DATA LISTING Start Marker

(** X17: adding the RANDOM actions and the change detection together left
    the output as it was: for any input, the naive renderer driven by the
    first callback (no RANDOM actions) and the change-detecting renderer
    driven by the callback with RANDOM actions print the same lines. *)
Theorem change_detection_restores_output (userInput : string) (k k' : nat) :
  Naive.console
    (snd (Timer.plainFires userInput (String.length userInput + 1 + k)
            (Timer.plainStart, Naive.boot)))
  = Basic.lines
      (snd (Timer.fires userInput
              (String.length userInput + (String.length userInput - 1) / 5 + 1 + k')
              (Timer.start, Basic.boot))).
Proof.
  rewrite <- (length_list_ascii userInput) at 1.
  unfold Timer.plainStart.
  rewrite (plainFires_script userInput _ 0 Naive.boot k (drop_0 _)).
  cbn [snd]. change (Redux.dispatches reducer ?l Naive.boot) with (Naive.run l).
  rewrite naive_console_run, trace_typing.
  replace (String.length userInput + (String.length userInput - 1) / 5 + 1 + k')%nat
    with (List.length (Timer.script (list_ascii_of_string userInput) 0) + 1 + k')%nat.
  2:{ rewrite script_length, length_list_ascii.
      change (0 / 5)%nat with 0%nat. rewrite Nat.sub_0_r. reflexivity. }
  unfold Timer.start.
  rewrite (fires_script userInput _ 0 Basic.boot k' (drop_0 _)).
  cbn [snd]. change (Redux.dispatches reducer ?l Basic.boot) with (Basic.run l).
  rewrite BasicFacts.lines_run, <- rendered_from_undefined, trace_script.
  by rewrite rendered_prefixes by by left.
Qed.

(** ** The build configuration *)

Lemma prefix_spec (p s : string) :
  String.prefix p s = true <-> exists rest, s = p +:+ rest.
Proof.
  revert s. induction p as [|c p IH]; intros s.
  - split; [intros _; by exists s | intros _; by destruct s].
  - destruct s as [|c' s]; simpl.
    + split; [discriminate | intros [rest H]; discriminate].
    + destruct (Ascii.ascii_dec c c') as [->|Hne].
      * rewrite IH. split; intros [rest H]; exists rest.
        -- by rewrite H.
        -- by injection H.
      * split; [discriminate|]. intros [rest H]. injection H as H _. congruence.
Qed.

Lemma occurs_nil (p : string) :
  Rollup.occurs p EmptyString = String.prefix p EmptyString.
Proof. unfold Rollup.occurs. apply orb_false_r. Qed.

Lemma occurs_cons (p : string) (c : ascii) (s : string) :
  Rollup.occurs p (String c s) = String.prefix p (String c s) || Rollup.occurs p s.
Proof. reflexivity. Qed.
Lemma append_step_triple : forall I vs l0 K st uid,
  plain_calls_ok I ->
  (forall log, I log -> I (log ++ [(uid, 2%nat, Some (loc_filter uid))])) ->
  AInv vs l0 K st ->
  triple I (r <- try_query vs uid 2 (loc_filter uid) ;; ret (append_results st r)) (AInv vs l0 K).
Proof.
  intros I vs l0 K st uid Hplain H1 Hst.
  apply triple_bind with (P := fun r => Forall (NN vs) (entries r)).
  - apply triple_try_query; [exact H1|intros; apply Hplain; assumption|apply query_NN|apply query_NN].
  - intros r Hr. apply triple_ret. apply append_results_inv; assumption.
Qed.

Lemma append_names_triple : forall I vs l0 K names st,
  plain_calls_ok I -> AInv vs l0 K st ->
  triple I (mfold (fun st nm => r <- query vs nm 2 None ;; ret (append_results st r)) names st)
    (AInv vs l0 K).
Proof.
  intros I vs l0 K names st Hplain Hst. apply triple_mfold; [|exact Hst].
  intros st' nm _ Hst'. apply triple_bind with (P := fun r => Forall (NN vs) (entries r)).
  - apply triple_query; [intros; apply Hplain; assumption|apply query_NN].
  - intros r Hr. apply triple_ret. apply append_results_inv; assumption.
Qed.

Definition APost (vs : VStore) (l0 : list Entry) (K : list str) (r : QRes) : Prop :=
  exists app, r = unzip3 (l0 ++ app) /\ NoDup (map pfx app)
    /\ (forall e, In e app -> ~ In (pfx e) (map pfx l0))
    /\ Forall is_loc app /\ Forall (NN vs) app
    /\ (forall k, In k K -> In k (map (fun d => firstn 100 d) (documents r))).

Lemma append_final : forall I vs l0 K (ids names : list str) st1,
  plain_calls_ok I -> AInv vs l0 K st1 ->
  triple I (st2 <- (match ids with
                    | [] => mfold (fun st nm => r <- query vs nm 2 None ;; ret (append_results st r))
                                  names st1
                    | _ => ret st1
                    end) ;; ret (unzip3 (snd st2))) (APost vs l0 K).
Proof.
  intros I vs l0 K ids names st1 Hplain Hst1. apply triple_bind with (P := AInv vs l0 K).
  { destruct ids; [apply append_names_triple; assumption|apply triple_ret; exact Hst1]. }
  intros st2 (Hs & HK & app & Happ & Hnd & Hdis & Hloc & Hnn). apply triple_ret.
  exists app. rewrite <- Happ. split; [reflexivity|]. repeat (split; [assumption|]).
  intros k Hk. unfold unzip3; simpl. rewrite map_map. apply Hs, HK, Hk.
Qed.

DATA LISTING End Marker

[EXERCISE INSTRUCTIONS]
Write out all of the records word for word.

[REPLY TO THE EXERCISE]
(** X17: adding the RANDOM actions and the change detection together left
    the output as it was: for any input, the naive renderer driven by the
    first callback (no RANDOM actions) and the change-detecting renderer
    driven by the callback with RANDOM actions print the same lines. *)
Theorem change_detection_restores_output (userInput : string) (k k' : nat) :
  Naive.console
    (snd (Timer.plainFires userInput (String.length userInput + 1 + k)
            (Timer.plainStart, Naive.boot)))
  = Basic.lines
      (snd (Timer.fires userInput
              (String.length userInput + (String.length userInput - 1) / 5 + 1 + k')
              (Timer.start, Basic.boot))).
Proof.
  rewrite <- (length_list_ascii userInput) at 1.
  unfold Timer.plainStart.
  rewrite (plainFires_script userInput _ 0 Naive.boot k (drop_0 _)).
  cbn [snd]. change (Redux.dispatches reducer ?l Naive.boot) with (Naive.run l).
  rewrite naive_console_run, trace_typing.
  replace (String.length userInput + (String.length userInput - 1) / 5 + 1 + k')%nat
    with (List.length (Timer.script (list_ascii_of_string userInput) 0) + 1 + k')%nat.
  2:{ rewrite script_length, length_list_ascii.
      change (0 / 5)%nat with 0%nat. rewrite Nat.sub_0_r. reflexivity. }
  unfold Timer.start.
  rewrite (fires_script userInput _ 0 Basic.boot k' (drop_0 _)).
  cbn [snd]. change (Redux.dispatches reducer ?l Basic.boot) with (Basic.run l).
  rewrite BasicFacts.lines_run, <- rendered_from_undefined, trace_script.
  by rewrite rendered_prefixes by by left.
Qed.

(** ** The build configuration *)

Lemma prefix_spec (p s : string) :
  String.prefix p s = true <-> exists rest, s = p +:+ rest.
Proof.
  revert s. induction p as [|c p IH]; intros s.
  - split; [intros _; by exists s | intros _; by destruct s].
  - destruct s as [|c' s]; simpl.
    + split; [discriminate | intros [rest H]; discriminate].
    + destruct (Ascii.ascii_dec c c') as [->|Hne].
      * rewrite IH. split; intros [rest H]; exists rest.
        -- by rewrite H.
        -- by injection H.
      * split; [discriminate|]. intros [rest H]. injection H as H _. congruence.
Qed.

Lemma occurs_nil (p : string) :
  Rollup.occurs p EmptyString = String.prefix p EmptyString.
Proof. unfold Rollup.occurs. apply orb_false_r. Qed.

Lemma occurs_cons (p : string) (c : ascii) (s : string) :
  Rollup.occurs p (String c s) = String.prefix p (String c s) || Rollup.occurs p s.
Proof. reflexivity. Qed.
Lemma append_step_triple : forall I vs l0 K st uid,
  plain_calls_ok I ->
  (forall log, I log -> I (log ++ [(uid, 2%nat, Some (loc_filter uid))])) ->
  AInv vs l0 K st ->
  triple I (r <- try_query vs uid 2 (loc_filter uid) ;; ret (append_results st r)) (AInv vs l0 K).
Proof.
  intros I vs l0 K st uid Hplain H1 Hst.
  apply triple_bind with (P := fun r => Forall (NN vs) (entries r)).
  - apply triple_try_query; [exact H1|intros; apply Hplain; assumption|apply query_NN|apply query_NN].
  - intros r Hr. apply triple_ret. apply append_results_inv; assumption.
Qed.

Lemma append_names_triple : forall I vs l0 K names st,
  plain_calls_ok I -> AInv vs l0 K st ->
  triple I (mfold (fun st nm => r <- query vs nm 2 None ;; ret (append_results st r)) names st)
    (AInv vs l0 K).
Proof.
  intros I vs l0 K names st Hplain Hst. apply triple_mfold; [|exact Hst].
  intros st' nm _ Hst'. apply triple_bind with (P := fun r => Forall (NN vs) (entries r)).
  - apply triple_query; [intros; apply Hplain; assumption|apply query_NN].
  - intros r Hr. apply triple_ret. apply append_results_inv; assumption.
Qed.

Definition APost (vs : VStore) (l0 : list Entry) (K : list str) (r : QRes) : Prop :=
  exists app, r = unzip3 (l0 ++ app) /\ NoDup (map pfx app)
    /\ (forall e, In e app -> ~ In (pfx e) (map pfx l0))
    /\ Forall is_loc app /\ Forall (NN vs) app
    /\ (forall k, In k K -> In k (map (fun d => firstn 100 d) (documents r))).

Lemma append_final : forall I vs l0 K (ids names : list str) st1,
  plain_calls_ok I -> AInv vs l0 K st1 ->
  triple I (st2 <- (match ids with
                    | [] => mfold (fun st nm => r <- query vs nm 2 None ;; ret (append_results st r))
                                  names st1
                    | _ => ret st1
                    end) ;; ret (unzip3 (snd st2))) (APost vs l0 K).
Proof.
  intros I vs l0 K ids names st1 Hplain Hst1. apply triple_bind with (P := AInv vs l0 K).
  { destruct ids; [apply append_names_triple; assumption|apply triple_ret; exact Hst1]. }
  intros st2 (Hs & HK & app & Happ & Hnd & Hdis & Hloc & Hnn). apply triple_ret.
  exists app. rewrite <- Happ. split; [reflexivity|]. repeat (split; [assumption|]).
  intros k Hk. unfold unzip3; simpl. rewrite map_map. apply Hs, HK, Hk.
Qed.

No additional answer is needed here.